O episódio expõe uma agenda de radicalização que busca calar minorias e instrumentalizar o ódio no embate político.

Por Caio Ribeiro

A ofensiva da extrema direita contra a população LGBTQIA+ cresce e revela uma estratégia cada vez mais agressiva de transformar política pública em preconceito. Em São Paulo, setores ultraconservadores tentam impedir a realização da Parada LGBTQIA+, que acontece há 29 anos, na Avenida Paulista.

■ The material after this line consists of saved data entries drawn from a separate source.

(** * Chat client: session store, transport stream reader, connection hook

    A shallow embedding of the TypeScript front end:
    - [chatStore]  (zustand + immer store: sessions, messages, send / stream
                    workflows, retry, export / import),
    - [ApiClient.streamChatMessage] (the server-sent-event reader),
    - [useChat]    (connection monitor and the retrying send wrapper).

    Conventions.
    - A JavaScript string is the list of its UTF-16 code units, so that
      [length] is [String.prototype.length].
    - The immer store is modelled by value: [set] produces a new state, and
      the copy of the current session kept in [sessions] is mirrored
      explicitly, exactly where the source calls [updateSessionInArray].
    - [Date.now()] and [generateId()] are draws from the runtime, indexed by
      a counter kept next to the store state.
    - An [await] on the network splits a workflow in two: the part that runs
      before the request is issued, and the part that resumes with the
      outcome. *)

From Stdlib Require Import ZArith NArith List Bool Lia.
From Stdlib Require DecimalString DecimalZ.
From stdpp Require Import base tactics option list numbers strings.

Set Default Proof Using "Type".
Set Warnings "-register-all".

(* ===================================================================== *)
(** ** JavaScript values *)
(* ===================================================================== *)

(** UTF-16 code units. *)
Definition JsString := list N.

Definition js (s : string) : JsString :=
  map Ascii.N_of_ascii (String.list_ascii_of_string s).
Arguments js s%_string : simpl never.

(** Numbers, as JSON writes them: [mantissa * 10 ^ exponent]. The code
    under study stores and copies numbers but never computes on them. *)
Record number := mkNumber {
  mantissa : Z;
  exponent : Z
}.

Definition number_of_Z (z : Z) : number := mkNumber z 0.

(** ECMAScript WhiteSpace and LineTerminator code points: what
    [String.prototype.trim] strips. *)
Definition isWhiteSpace (c : N) : bool :=
  ((9 <=? c) && (c <=? 13) || (c =? 32) || (c =? 160) || (c =? 5760)
   || (8192 <=? c) && (c <=? 8202) || (c =? 8232) || (c =? 8233)
   || (c =? 8239) || (c =? 8287) || (c =? 12288) || (c =? 65279))%N.

Fixpoint trimStart (s : JsString) : JsString :=
  match s with
  | c :: s' => if isWhiteSpace c then trimStart s' else s
  | [] => []
  end.

Definition trimEnd (s : JsString) : JsString :=
  reverse (trimStart (reverse s)).

Definition trim (s : JsString) : JsString := trimEnd (trimStart s).

(** [s.split(' ')]: always at least one piece. *)
Fixpoint split_on (sep : N) (s : JsString) : list JsString :=
  match s with
  | [] => [[]]
  | c :: s' =>
      if (c =? sep)%N then [] :: split_on sep s'
      else match split_on sep s' with
           | piece :: rest => (c :: piece) :: rest
           | [] => [[c]]
           end
  end.

(** [pieces.join(sep)]. *)
Fixpoint join (sep : JsString) (pieces : list JsString) : JsString :=
  match pieces with
  | [] => []
  | [p] => p
  | p :: rest => p ++ sep ++ join sep rest
  end.

(** [s.startsWith(prefix)]. *)
Fixpoint startsWith (prefix s : JsString) : bool :=
  match prefix, s with
  | [], _ => true
  | p :: prefix', c :: s' => (p =? c)%N && startsWith prefix' s'
  | _ :: _, [] => false
  end.

(** Values that [JSON.parse] can return. Object properties are kept in
    insertion order. *)
Inductive Json : Type :=
| JNull
| JBool (b : bool)
| JNum (n : number)
| JStr (s : JsString)
| JArr (items : list Json)
| JObj (props : list (JsString * Json)).

(** ToBoolean. *)
Definition truthy (v : Json) : bool :=
  match v with
  | JNull => false
  | JBool b => b
  | JNum n => negb (mantissa n =? 0)%Z
  | JStr s => negb (bool_decide (s = []))
  | JArr _ | JObj _ => true
  end.

Fixpoint assoc (k : JsString) (props : list (JsString * Json)) : option Json :=
  match props with
  | [] => None
  | (k', v) :: rest => if bool_decide (k' = k) then Some v else assoc k rest
  end.

(** Property read [v.k] on a non-null value; [None] is [undefined].
    Primitives and arrays have none of the properties read by this code. *)
Definition prop (k : JsString) (v : Json) : option Json :=
  match v with
  | JObj props => assoc k props
  | _ => None
  end.

(** Truthiness of a possibly-undefined value. *)
Definition truthy_opt (v : option Json) : bool :=
  match v with
  | Some v => truthy v
  | None => false
  end.

(** Truthiness of an optional string field ([undefined] and [''] are falsy). *)
Definition str_truthy (s : option JsString) : bool :=
  match s with
  | Some (_ :: _) => true
  | _ => false
  end.

(** Truthiness of an optional boolean field. *)
Definition flag_truthy (b : option bool) : bool :=
  match b with
  | Some true => true
  | _ => false
  end.

(* ===================================================================== *)
(** ** Data model ([types/chat.ts]) *)
(* ===================================================================== *)

Inductive MessageRole := user | assistant | system.

#[global] Instance MessageRole_eq_dec : EqDecision MessageRole.
Proof. solve_decision. Defined.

É mais um ataque ao direito de manifestação, à diversidade e às liberdades democráticas.

 

O episódio expõe uma agenda de radicalização que busca calar minorias e instrumentalizar o ódio no embate político. O discurso moralista usado por grupos reacionários bolsonaristas alimenta a intolerância e cria cortinas de fumaça diante dos verdadeiros problemas enfrentados pelos brasileiros.

 

A hipocrisia é evidente: grandes eventos comerciais, manifestações que pregam o ódio, são liberados, mas atividades que pedem respeito à diversidade são tratadas como ameaça. O objetivo é naturalizar a discriminação, incentivar a violência e restringir espaços de participação social. Trata-se de uma postura autoritária que afronta princípios básicos da democracia e dos direitos humanos.